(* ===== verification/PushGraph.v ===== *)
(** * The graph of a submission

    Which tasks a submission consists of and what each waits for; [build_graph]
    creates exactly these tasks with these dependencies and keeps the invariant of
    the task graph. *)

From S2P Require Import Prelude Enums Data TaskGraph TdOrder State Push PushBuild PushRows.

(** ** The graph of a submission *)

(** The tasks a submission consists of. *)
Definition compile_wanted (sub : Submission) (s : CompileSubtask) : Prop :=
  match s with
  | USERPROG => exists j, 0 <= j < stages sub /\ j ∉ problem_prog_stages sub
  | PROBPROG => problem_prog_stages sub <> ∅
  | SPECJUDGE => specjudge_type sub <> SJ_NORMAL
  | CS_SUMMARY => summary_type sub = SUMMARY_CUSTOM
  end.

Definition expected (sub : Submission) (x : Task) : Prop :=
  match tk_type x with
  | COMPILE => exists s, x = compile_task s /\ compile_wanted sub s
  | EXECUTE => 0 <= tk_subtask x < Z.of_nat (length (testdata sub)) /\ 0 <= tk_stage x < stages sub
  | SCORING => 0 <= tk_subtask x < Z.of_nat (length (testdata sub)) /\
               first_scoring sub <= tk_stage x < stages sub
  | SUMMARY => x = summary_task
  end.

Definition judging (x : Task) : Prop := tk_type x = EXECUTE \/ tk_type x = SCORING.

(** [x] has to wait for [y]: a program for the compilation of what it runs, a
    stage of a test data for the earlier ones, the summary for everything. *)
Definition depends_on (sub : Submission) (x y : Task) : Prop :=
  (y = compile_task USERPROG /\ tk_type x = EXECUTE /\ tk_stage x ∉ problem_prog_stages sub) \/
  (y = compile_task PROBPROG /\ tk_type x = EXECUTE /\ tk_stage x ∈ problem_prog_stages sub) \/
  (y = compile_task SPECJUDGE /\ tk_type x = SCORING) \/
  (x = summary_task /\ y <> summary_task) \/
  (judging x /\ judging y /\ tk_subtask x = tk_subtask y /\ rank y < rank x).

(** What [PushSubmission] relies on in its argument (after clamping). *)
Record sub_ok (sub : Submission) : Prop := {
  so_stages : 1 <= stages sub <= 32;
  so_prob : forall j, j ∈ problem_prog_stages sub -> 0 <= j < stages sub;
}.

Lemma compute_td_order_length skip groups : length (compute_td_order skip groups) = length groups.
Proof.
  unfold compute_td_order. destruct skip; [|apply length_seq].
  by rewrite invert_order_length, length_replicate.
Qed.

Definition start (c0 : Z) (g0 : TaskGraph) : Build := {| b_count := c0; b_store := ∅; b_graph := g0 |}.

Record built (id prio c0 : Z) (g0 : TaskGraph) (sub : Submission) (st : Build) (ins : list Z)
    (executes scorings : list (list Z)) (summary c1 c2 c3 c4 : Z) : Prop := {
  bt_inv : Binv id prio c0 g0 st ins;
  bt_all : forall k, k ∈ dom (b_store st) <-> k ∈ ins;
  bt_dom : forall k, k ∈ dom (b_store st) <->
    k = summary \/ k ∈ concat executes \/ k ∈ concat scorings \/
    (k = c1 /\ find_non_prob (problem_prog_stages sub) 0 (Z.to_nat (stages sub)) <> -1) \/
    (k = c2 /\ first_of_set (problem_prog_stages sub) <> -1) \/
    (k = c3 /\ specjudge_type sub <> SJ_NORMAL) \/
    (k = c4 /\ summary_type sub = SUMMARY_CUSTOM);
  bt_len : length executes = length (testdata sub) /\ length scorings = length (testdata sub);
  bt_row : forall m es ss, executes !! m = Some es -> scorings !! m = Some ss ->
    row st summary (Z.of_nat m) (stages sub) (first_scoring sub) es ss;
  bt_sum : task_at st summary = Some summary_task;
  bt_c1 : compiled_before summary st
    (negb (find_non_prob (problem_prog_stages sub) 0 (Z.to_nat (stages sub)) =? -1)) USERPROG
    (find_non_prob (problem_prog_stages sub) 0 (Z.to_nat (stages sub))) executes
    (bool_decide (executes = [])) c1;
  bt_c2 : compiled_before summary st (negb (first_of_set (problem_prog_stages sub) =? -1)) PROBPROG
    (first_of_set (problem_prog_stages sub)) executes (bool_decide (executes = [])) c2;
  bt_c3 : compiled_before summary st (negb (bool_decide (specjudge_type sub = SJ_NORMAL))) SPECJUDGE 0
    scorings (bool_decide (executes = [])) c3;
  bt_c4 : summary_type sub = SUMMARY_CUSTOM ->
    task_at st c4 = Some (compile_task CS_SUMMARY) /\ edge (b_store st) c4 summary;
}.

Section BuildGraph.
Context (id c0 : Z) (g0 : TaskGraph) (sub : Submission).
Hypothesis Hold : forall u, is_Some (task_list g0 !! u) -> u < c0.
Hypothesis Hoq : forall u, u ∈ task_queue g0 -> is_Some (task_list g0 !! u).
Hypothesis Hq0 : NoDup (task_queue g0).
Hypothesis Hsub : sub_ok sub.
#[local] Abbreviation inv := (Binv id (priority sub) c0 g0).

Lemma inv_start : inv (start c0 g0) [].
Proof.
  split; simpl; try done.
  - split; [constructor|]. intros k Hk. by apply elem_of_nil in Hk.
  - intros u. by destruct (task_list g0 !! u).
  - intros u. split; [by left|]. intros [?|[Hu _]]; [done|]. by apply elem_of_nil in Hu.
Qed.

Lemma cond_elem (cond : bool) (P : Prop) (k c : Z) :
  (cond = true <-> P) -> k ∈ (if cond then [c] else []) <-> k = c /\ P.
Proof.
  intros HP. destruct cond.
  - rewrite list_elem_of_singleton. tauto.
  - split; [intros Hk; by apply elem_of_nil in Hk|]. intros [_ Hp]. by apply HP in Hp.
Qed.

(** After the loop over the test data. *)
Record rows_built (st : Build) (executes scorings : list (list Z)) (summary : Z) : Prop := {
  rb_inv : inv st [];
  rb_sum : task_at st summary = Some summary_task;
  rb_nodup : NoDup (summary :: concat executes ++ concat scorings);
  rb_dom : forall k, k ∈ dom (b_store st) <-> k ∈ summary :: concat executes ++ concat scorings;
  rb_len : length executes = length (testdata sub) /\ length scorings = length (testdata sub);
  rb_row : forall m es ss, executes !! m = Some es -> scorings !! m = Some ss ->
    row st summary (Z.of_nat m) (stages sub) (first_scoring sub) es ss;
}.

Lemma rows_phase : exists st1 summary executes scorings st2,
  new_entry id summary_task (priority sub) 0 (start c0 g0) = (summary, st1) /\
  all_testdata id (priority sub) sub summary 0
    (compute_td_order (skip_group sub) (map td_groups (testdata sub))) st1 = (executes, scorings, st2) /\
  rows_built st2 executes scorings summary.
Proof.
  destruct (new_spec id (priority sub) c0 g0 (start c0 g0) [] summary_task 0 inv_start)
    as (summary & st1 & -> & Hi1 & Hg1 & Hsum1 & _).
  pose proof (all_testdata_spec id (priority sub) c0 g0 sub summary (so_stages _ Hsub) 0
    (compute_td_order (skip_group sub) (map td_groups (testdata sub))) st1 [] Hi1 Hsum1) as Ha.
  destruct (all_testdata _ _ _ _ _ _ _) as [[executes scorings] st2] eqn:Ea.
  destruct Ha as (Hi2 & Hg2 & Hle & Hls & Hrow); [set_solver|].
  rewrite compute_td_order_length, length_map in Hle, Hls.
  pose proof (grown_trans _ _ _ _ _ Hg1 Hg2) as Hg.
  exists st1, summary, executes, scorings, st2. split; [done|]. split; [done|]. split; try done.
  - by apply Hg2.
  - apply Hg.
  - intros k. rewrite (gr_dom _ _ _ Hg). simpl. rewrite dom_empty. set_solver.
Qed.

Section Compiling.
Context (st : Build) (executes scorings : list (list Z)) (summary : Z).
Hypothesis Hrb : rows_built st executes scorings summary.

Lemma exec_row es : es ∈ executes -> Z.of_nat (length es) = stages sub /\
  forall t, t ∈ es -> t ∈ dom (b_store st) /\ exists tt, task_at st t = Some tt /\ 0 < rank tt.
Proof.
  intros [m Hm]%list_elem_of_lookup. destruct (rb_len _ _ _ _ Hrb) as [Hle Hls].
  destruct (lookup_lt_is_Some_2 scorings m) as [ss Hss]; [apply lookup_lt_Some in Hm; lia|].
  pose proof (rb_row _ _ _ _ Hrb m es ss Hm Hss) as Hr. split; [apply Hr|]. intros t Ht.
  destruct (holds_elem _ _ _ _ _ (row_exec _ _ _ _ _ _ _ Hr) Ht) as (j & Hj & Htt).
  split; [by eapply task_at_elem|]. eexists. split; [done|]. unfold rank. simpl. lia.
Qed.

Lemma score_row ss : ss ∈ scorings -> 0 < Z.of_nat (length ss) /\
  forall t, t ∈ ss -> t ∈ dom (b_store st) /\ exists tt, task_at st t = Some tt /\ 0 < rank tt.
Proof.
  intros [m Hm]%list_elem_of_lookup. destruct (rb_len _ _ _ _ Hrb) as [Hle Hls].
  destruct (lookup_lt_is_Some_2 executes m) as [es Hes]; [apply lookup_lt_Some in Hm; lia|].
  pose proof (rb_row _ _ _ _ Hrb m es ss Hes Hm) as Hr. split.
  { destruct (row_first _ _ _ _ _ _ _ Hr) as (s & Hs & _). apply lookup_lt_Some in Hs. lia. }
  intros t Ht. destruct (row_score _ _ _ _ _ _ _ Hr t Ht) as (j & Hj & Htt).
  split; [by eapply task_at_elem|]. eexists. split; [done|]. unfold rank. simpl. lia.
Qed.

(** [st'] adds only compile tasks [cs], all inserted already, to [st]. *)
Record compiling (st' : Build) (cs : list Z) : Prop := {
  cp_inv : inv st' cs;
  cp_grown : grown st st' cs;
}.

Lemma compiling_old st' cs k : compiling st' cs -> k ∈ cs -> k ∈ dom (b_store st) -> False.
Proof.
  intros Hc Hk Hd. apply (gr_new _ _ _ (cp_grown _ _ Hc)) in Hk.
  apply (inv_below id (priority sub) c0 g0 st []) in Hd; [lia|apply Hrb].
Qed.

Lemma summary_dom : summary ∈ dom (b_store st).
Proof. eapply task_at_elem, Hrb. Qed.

┄┄┄┄┄┄

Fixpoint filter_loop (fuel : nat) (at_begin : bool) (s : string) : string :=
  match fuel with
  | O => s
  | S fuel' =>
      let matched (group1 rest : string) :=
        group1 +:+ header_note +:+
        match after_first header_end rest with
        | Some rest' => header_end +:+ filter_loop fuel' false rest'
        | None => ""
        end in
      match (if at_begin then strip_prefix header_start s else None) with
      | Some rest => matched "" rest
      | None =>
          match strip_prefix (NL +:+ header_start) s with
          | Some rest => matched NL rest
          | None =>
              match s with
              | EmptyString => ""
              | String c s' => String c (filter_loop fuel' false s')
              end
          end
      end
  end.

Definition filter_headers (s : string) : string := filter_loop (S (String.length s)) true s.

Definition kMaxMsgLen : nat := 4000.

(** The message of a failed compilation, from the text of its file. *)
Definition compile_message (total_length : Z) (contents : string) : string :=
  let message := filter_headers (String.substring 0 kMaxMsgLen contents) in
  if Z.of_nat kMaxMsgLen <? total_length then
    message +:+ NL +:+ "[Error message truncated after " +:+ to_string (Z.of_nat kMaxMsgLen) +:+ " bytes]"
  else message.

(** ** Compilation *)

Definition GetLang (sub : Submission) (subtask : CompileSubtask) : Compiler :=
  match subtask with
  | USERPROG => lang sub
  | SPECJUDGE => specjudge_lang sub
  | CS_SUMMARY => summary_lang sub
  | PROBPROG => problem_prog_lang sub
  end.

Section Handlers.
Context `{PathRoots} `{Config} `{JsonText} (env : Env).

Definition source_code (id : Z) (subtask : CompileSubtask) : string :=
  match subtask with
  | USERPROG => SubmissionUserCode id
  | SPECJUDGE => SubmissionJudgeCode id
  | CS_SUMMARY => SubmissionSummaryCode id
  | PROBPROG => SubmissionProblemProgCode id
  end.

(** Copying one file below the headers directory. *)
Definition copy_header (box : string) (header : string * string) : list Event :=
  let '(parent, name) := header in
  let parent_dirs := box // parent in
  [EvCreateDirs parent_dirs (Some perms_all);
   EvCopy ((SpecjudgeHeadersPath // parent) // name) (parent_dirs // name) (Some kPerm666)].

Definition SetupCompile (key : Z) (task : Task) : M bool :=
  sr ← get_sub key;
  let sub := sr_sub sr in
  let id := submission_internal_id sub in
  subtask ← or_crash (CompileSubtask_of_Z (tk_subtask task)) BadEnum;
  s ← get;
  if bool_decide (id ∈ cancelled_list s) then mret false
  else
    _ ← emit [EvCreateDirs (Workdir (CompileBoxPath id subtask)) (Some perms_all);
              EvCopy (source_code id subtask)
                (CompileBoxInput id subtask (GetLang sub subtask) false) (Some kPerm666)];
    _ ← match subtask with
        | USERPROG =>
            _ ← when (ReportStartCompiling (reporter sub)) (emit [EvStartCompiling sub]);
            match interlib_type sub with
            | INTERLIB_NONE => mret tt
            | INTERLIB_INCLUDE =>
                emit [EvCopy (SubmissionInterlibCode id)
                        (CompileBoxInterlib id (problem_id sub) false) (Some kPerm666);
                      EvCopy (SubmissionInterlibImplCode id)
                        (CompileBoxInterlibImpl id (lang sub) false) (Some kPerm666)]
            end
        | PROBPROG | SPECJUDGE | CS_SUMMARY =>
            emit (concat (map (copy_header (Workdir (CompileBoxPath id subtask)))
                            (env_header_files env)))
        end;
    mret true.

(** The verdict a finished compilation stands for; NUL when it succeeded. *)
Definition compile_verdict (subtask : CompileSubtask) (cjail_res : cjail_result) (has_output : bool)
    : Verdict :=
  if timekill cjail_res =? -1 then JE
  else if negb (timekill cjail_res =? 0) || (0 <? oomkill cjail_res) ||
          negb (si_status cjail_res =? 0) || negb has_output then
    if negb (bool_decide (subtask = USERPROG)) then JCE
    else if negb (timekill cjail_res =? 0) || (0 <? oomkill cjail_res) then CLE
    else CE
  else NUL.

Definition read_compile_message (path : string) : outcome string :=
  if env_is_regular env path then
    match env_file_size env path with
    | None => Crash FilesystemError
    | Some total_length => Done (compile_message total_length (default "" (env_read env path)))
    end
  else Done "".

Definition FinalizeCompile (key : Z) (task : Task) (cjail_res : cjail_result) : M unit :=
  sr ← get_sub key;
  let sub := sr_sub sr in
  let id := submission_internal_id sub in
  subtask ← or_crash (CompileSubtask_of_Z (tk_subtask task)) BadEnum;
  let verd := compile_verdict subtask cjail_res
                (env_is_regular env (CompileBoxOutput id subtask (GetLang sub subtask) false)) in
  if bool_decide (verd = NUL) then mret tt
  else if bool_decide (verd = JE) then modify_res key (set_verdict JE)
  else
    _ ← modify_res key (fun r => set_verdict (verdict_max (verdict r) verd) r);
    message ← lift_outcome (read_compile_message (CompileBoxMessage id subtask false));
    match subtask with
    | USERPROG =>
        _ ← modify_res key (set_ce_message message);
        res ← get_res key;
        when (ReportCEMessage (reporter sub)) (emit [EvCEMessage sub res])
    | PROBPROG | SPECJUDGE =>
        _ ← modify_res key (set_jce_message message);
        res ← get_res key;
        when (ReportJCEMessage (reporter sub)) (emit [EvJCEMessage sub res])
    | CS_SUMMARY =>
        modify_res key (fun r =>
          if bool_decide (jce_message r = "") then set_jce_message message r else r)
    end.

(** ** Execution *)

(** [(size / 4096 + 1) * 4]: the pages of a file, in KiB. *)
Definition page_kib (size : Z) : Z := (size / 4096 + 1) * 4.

┄┄┄┄┄┄

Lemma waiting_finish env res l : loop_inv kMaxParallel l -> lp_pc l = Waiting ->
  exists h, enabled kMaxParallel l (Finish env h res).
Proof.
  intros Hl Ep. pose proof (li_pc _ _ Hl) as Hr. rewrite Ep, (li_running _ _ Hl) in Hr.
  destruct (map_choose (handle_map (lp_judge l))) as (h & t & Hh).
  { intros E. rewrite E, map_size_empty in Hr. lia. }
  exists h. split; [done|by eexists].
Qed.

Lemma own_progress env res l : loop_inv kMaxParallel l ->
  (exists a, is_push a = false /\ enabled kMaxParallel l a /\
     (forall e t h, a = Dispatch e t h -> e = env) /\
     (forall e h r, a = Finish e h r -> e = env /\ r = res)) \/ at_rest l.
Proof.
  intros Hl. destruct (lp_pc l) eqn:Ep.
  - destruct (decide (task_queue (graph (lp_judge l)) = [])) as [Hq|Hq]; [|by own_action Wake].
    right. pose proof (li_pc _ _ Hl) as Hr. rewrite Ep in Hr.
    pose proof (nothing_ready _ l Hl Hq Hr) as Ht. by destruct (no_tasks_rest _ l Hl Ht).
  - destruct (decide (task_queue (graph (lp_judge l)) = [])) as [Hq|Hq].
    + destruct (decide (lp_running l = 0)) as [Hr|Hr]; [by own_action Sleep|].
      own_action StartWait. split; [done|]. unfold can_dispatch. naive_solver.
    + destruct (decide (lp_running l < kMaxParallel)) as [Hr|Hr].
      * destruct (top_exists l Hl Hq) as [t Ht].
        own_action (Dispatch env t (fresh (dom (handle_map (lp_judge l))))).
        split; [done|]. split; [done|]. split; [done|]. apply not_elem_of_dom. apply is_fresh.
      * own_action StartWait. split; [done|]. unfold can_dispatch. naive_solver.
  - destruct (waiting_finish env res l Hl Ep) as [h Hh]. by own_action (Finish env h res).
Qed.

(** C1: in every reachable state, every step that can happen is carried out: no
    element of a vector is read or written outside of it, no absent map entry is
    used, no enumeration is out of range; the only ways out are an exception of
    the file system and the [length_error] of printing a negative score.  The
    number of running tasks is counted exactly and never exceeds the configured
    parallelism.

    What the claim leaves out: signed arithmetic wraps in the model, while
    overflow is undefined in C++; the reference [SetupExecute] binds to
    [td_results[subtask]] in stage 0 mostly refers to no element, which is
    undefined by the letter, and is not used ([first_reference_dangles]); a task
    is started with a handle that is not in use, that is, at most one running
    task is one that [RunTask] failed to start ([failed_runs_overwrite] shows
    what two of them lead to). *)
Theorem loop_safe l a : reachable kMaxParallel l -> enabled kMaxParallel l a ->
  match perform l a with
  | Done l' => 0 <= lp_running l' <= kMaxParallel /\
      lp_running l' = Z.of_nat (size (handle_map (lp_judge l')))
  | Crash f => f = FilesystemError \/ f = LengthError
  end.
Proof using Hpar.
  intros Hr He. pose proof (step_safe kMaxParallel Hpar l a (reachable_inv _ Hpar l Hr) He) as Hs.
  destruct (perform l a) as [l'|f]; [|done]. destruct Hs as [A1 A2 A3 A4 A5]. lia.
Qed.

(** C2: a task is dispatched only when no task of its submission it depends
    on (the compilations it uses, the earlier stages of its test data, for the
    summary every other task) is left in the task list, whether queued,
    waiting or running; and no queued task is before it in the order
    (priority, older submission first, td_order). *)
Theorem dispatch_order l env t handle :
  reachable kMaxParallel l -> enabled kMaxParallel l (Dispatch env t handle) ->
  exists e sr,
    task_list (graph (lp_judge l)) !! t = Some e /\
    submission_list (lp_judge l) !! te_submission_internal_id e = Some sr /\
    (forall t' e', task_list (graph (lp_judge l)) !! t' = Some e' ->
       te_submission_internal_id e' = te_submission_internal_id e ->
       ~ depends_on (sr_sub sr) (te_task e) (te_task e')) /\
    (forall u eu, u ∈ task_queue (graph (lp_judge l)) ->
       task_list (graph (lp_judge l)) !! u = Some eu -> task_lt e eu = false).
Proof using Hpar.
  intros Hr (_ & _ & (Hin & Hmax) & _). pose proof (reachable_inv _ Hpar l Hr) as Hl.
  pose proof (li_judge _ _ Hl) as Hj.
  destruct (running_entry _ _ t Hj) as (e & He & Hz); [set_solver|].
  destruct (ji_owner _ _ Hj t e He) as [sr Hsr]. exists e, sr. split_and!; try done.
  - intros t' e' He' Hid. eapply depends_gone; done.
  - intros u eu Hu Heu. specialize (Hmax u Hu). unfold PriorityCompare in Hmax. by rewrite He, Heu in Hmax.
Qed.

┄┄┄┄┄┄

**The task:**
Write out exactly the lines above from the line with "(** The message" through the line with "if Z.of_nat kMaxMsgLen <? total_length then", both of them included, and leave out all other lines.

**Task response:**
(** The message of a failed compilation, from the text of its file. *)
Definition compile_message (total_length : Z) (contents : string) : string :=
  let message := filter_headers (String.substring 0 kMaxMsgLen contents) in
  if Z.of_nat kMaxMsgLen <? total_length then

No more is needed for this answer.